Find the line containing "simpl in Hperm." in the records below. Copy exactly that line and each one after it, ending at the line containing "assert (Hin : i ∈ id <$> g).", and nothing more.

⁂

(** ** The driver: what a dry run counts *)

Lemma NoDup_fmap_filter {A B} (f : A → B) (P : A → Prop)
    `{!∀ x, Decision (P x)} (l : list A) :
  NoDup (f <$> l) → NoDup (f <$> filter P l).
Proof.
  induction l as [|x l IH]; [intros; constructor|].
  rewrite fmap_cons, filter_cons. intros [Hx Hnd]%NoDup_cons.
  case_decide; [|auto]. rewrite fmap_cons. apply NoDup_cons. split; [|auto].
  intros Hin. apply Hx. apply list_elem_of_fmap in Hin as (y & -> & Hy).
  apply list_elem_of_filter in Hy as [_ Hy]. apply list_elem_of_fmap. eauto.
Qed.

Lemma Forall_filter_keeps {A} (Q P : A → Prop) `{!∀ x, Decision (P x)}
    (l : list A) :
  Forall Q l → Forall Q (filter P l).
Proof.
  rewrite !Forall_forall. intros HQ x Hx.
  apply list_elem_of_filter in Hx as [_ Hx]. auto.
Qed.

(** The tally after one group of two or more records with distinct ids, all
    of them rows of the key. *)
Lemma tally_group_good today clocks rows key t g :
  (2 ≤ length g)%nat → NoDup (id <$> g) →
  (∀ e, e ∈ g → ∃ r, r ∈ rows ∧ enrollment r = e ∧ row_key r = key) →
  ∃ d,
    detail_ok rows d
    ∧ (length (d_removed_ids d) + 1 = length g)%nat
    ∧ tally_group today clocks key t g
      = mkTally (groups_with_multiple t) (groups_with_overlaps t)
          (groups_with_no_overlaps t) (total_duplicate_groups t)
          (enrollments_in_groups_with_multiple t)
          (total_removed t + length (d_removed_ids d))
          (total_kept t + 1)
          (groups_with_removals t) (clients_status_updated t) (errors t)
          (all_removed_ids t ++ d_removed_ids d)
          (removal_details t ++ [d]).
Proof.
  intros Hlen Hnd Hrows.
  destruct (dry_run_report today (clocks (total_kept t + errors t)%nat) g Hlen)
    as (r & g' & Hsel & Hr & Hp & Hrep).
  assert (Hnd' : NoDup (id <$> g')) by (rewrite Hp; exact Hnd).
  assert (Hr' : r ∈ g') by (rewrite Hp; exact Hr).
  pose proof (kept_and_removed_ids g' r Hnd' Hr') as Hperm.
  set (removed := id <$> filter (λ e, id e ≠ id r) g') in *.
  assert (Hcount : (length removed + 1 = length g)%nat).
  { apply Permutation_length in Hperm. simpl in Hperm.
    rewrite length_fmap, Hp in Hperm. lia. }
  exists (mkDetail key.1 key.2 (id r) removed (length removed)).
  split; [|split; [exact Hcount|]].
  - split; [|split; [|reflexivity]]; simpl.
    + intros i Hi.
      assert (Hin : i ∈ id <$> g).
      { rewrite <- Hp, <- Hperm. destruct Hi as [->|Hi]; [left | by right]. }
      apply list_elem_of_fmap in Hin as (e & -> & He).
      destruct (Hrows e He) as (row & Hrow & <- & <-).
      exists row. auto.
    + intros Hin. apply list_elem_of_fmap in Hin as (e & Heq & He).
      apply list_elem_of_filter in He as [Hne _]. congruence.
  - unfold tally_group. rewrite Hrep. cbn [removed_ids removed_count kept_id status_updated].
    fold removed.
    rewrite bool_decide_eq_false_2;
      [|intros Heq; rewrite Heq in Hcount; simpl in Hcount; lia].
    cbn [negb d_removed_ids]. cbv iota.
    replace (length removed)
      with (length (filter (λ e, id e ≠ id r) g'))
      by (unfold removed; by rewrite length_fmap).
    reflexivity.
Qed.

Lemma tally_groups_good today clocks rows key gs t :
  (∀ g, g ∈ gs →
     (2 ≤ length g)%nat ∧ NoDup (id <$> g)
     ∧ ∀ e, e ∈ g → ∃ r, r ∈ rows ∧ enrollment r = e ∧ row_key r = key) →
  ∃ ds,
    Forall (detail_ok rows) ds
    ∧ (length (concat (d_removed_ids <$> ds)) + length gs
       = length (concat gs))%nat
    ∧ foldl (tally_group today clocks key) t gs
      = mkTally (groups_with_multiple t) (groups_with_overlaps t)
          (groups_with_no_overlaps t) (total_duplicate_groups t)
          (enrollments_in_groups_with_multiple t)
          (total_removed t + length (concat (d_removed_ids <$> ds)))
          (total_kept t + length gs)
          (groups_with_removals t) (clients_status_updated t) (errors t)
          (all_removed_ids t ++ concat (d_removed_ids <$> ds))
          (removal_details t ++ ds).
Proof.
  revert t. induction gs as [|g gs IH]; intros t Hgood.
  - exists []. split; [constructor|]. split; [reflexivity|]. simpl.
    rewrite !Nat.add_0_r, !app_nil_r. by destruct t.
  - destruct (Hgood g ltac:(left)) as (Hlen & Hnd & Hrows).
    destruct (tally_group_good today clocks rows key t g Hlen Hnd Hrows)
      as (d & Hd & Hcount & Hstep).
    destruct (IH (tally_group today clocks key t g)) as (ds & Hds & Hsum & Hrun).
    { intros g' Hg'. apply Hgood. by right. }
    exists (d :: ds). split; [by constructor|]. split.
    + rewrite fmap_cons. cbn [concat length]. rewrite !length_app. lia.
    + cbn [foldl]. rewrite Hrun, Hstep. rewrite fmap_cons.
      cbn [concat total_removed total_kept all_removed_ids removal_details
           groups_with_multiple groups_with_overlaps groups_with_no_overlaps
           total_duplicate_groups enrollments_in_groups_with_multiple
           groups_with_removals clients_status_updated errors length].
      rewrite !length_app, <- !app_assoc. cbn [app].
      f_equal; lia.
Qed.

(** One key of the dictionary: if the clusterer returns, the tally stays
    consistent. *)
Lemma tally_key_ok today clocks rows key es t t' :
  NoDup (id <$> es) →
  (∀ e, e ∈ es → ∃ r, r ∈ rows ∧ enrollment r = e ∧ row_key r = key) →
  tally_ok rows t →
  tally_key today clocks (key, es) t = Ok t' →
  tally_ok rows t'
  ∧ (enrollments_in_groups_with_multiple t'
     ≤ enrollments_in_groups_with_multiple t + length es)%nat.
Proof.
  intros Hids Hrows (He & Hcs & Hk & Hr & Hm & Hw & Hle & Hall & Hdet).
  unfold tally_key.
  destruct (Nat.leb_spec (length es) 1) as [Hshort|Hlong].
  { intros H. injection H as <-. split; [|lia]. repeat split; assumption. }
  destruct (find_overlapping_groups today es) as [groups| |] eqn:Hfind; simpl;
    try discriminate.
  destruct (cluster_facts today es groups Hids Hfind) as (Hnd & Hfacts & _).
  destruct groups as [|g0 gs0].
  { intros H. injection H as <-. simpl. split; [|lia].
    repeat split; simpl; try assumption; lia. }
  remember (g0 :: gs0) as groups eqn:Hgroups.
  set (t2 := mkTally _ _ _ _ _ _ _ _ _ _ _ _).
  destruct (tally_groups_good today clocks rows key groups t2)
    as (ds & Hds & Hsum & Hrun).
  { intros g Hg. destruct (Hfacts g Hg) as (_ & Hlen & Hin).
    split; [exact Hlen|]. split; [|intros e Hege; apply Hrows, Hin, Hege].
    apply NoDup_fmap_2_strong.
    - intros x y Hx Hy. apply (NoDup_ids_inj es); auto.
    - apply (NoDup_concat_member groups); assumption. }
  assert (Hsize : (length (concat groups) ≤ length es)%nat).
  { apply submseteq_length, NoDup_submseteq; [exact Hnd|].
    intros x Hx. apply elem_of_concat in Hx as (g & Hxg & Hg).
    destruct (Hfacts g Hg) as (_ & _ & Hin). auto. }
  intros H. injection H as <-.
  rewrite Hrun. subst t2. simpl. split; [|lia].
  repeat split; simpl; try assumption; try lia.
  - rewrite length_app. lia.
  - rewrite fmap_app, concat_app. by rewrite Hall.
  - apply Forall_app. split; assumption.
Qed.

Lemma tally_key_returns today clocks key es t :
  comparable es → ∃ t', tally_key today clocks (key, es) t = Ok t'.
Proof.
  intros Hc. unfold tally_key. destruct (length es <=? 1)%nat; [eauto|].
  destruct (find_overlapping_groups_returns today es Hc) as [groups ->]. simpl.
  destruct groups; eauto.
Qed.

(** If a dry run over a table with distinct record ids runs to the end, its
    tally is consistent. *)
Lemma handle_dry_run_ok today clocks client program table s :
  NoDup ((λ r, id (enrollment r)) <$> table) →
  handle_dry_run today clocks client program table = Ok s →
  total_enrollments s = length (enrollments_query client program table)
  ∧ tally_ok (enrollments_query client program table) (counts s)
  ∧ (enrollments_in_groups_with_multiple (counts s)
     ≤ length (enrollments_query client program table))%nat.
Proof.
  intros Hids. unfold handle_dry_run.
  set (rows := enrollments_query client program table).
  assert (Hids' : NoDup ((λ r, id (enrollment r)) <$> rows))
    by (apply NoDup_fmap_filter, Hids).
  destruct (group_by_key_spec rows) as (_ & Hent & _ & Hcat).
  destruct (for_each (tally_key today clocks) (group_by_key rows) tally0)
    as [t| |] eqn:Hrun; simpl; try discriminate.
  intros H. injection H as <-. simpl. split; [reflexivity|].
  pose proof (for_each_sound (tally_key today clocks)
    (λ pre t, tally_ok rows t
              ∧ (enrollments_in_groups_with_multiple t
                 ≤ length (concat pre.*2))%nat)
    (group_by_key rows) tally0 t) as Hinv.
  destruct Hinv as [Hok Hle]; [| |exact Hrun|].
  - split; [|simpl; lia]. repeat split; simpl; try lia; constructor.
  - intros pre [key es] post t1 t2 Heq [Hok Hle] Hstep.
    assert (Hin : (key, es) ∈ group_by_key rows) by (rewrite Heq; set_solver).
    destruct (Hent key es Hin) as [_ Hes].
    destruct (tally_key_ok today clocks rows key es t1 t2) as (Hok' & Hle');
      [| |exact Hok|exact Hstep|].
    + rewrite Hes, <- list_fmap_compose. apply NoDup_fmap_filter, Hids'.
    + intros e He. rewrite Hes in He.
      apply list_elem_of_fmap in He as (r & -> & Hr).
      apply list_elem_of_filter in Hr as [Hk Hr]. eauto.
    + split; [exact Hok'|].
      rewrite fmap_app, concat_app, length_app. simpl.
      rewrite app_nil_r. lia.
  - split; [exact Hok|]. rewrite Hcat, length_fmap in Hle. exact Hle.
Qed.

⁂

» **Completed task**
  { apply Permutation_length in Hperm. simpl in Hperm.
    rewrite length_fmap, Hp in Hperm. lia. }
  exists (mkDetail key.1 key.2 (id r) removed (length removed)).
  split; [|split; [exact Hcount|]].
  - split; [|split; [|reflexivity]]; simpl.
    + intros i Hi.
      assert (Hin : i ∈ id <$> g).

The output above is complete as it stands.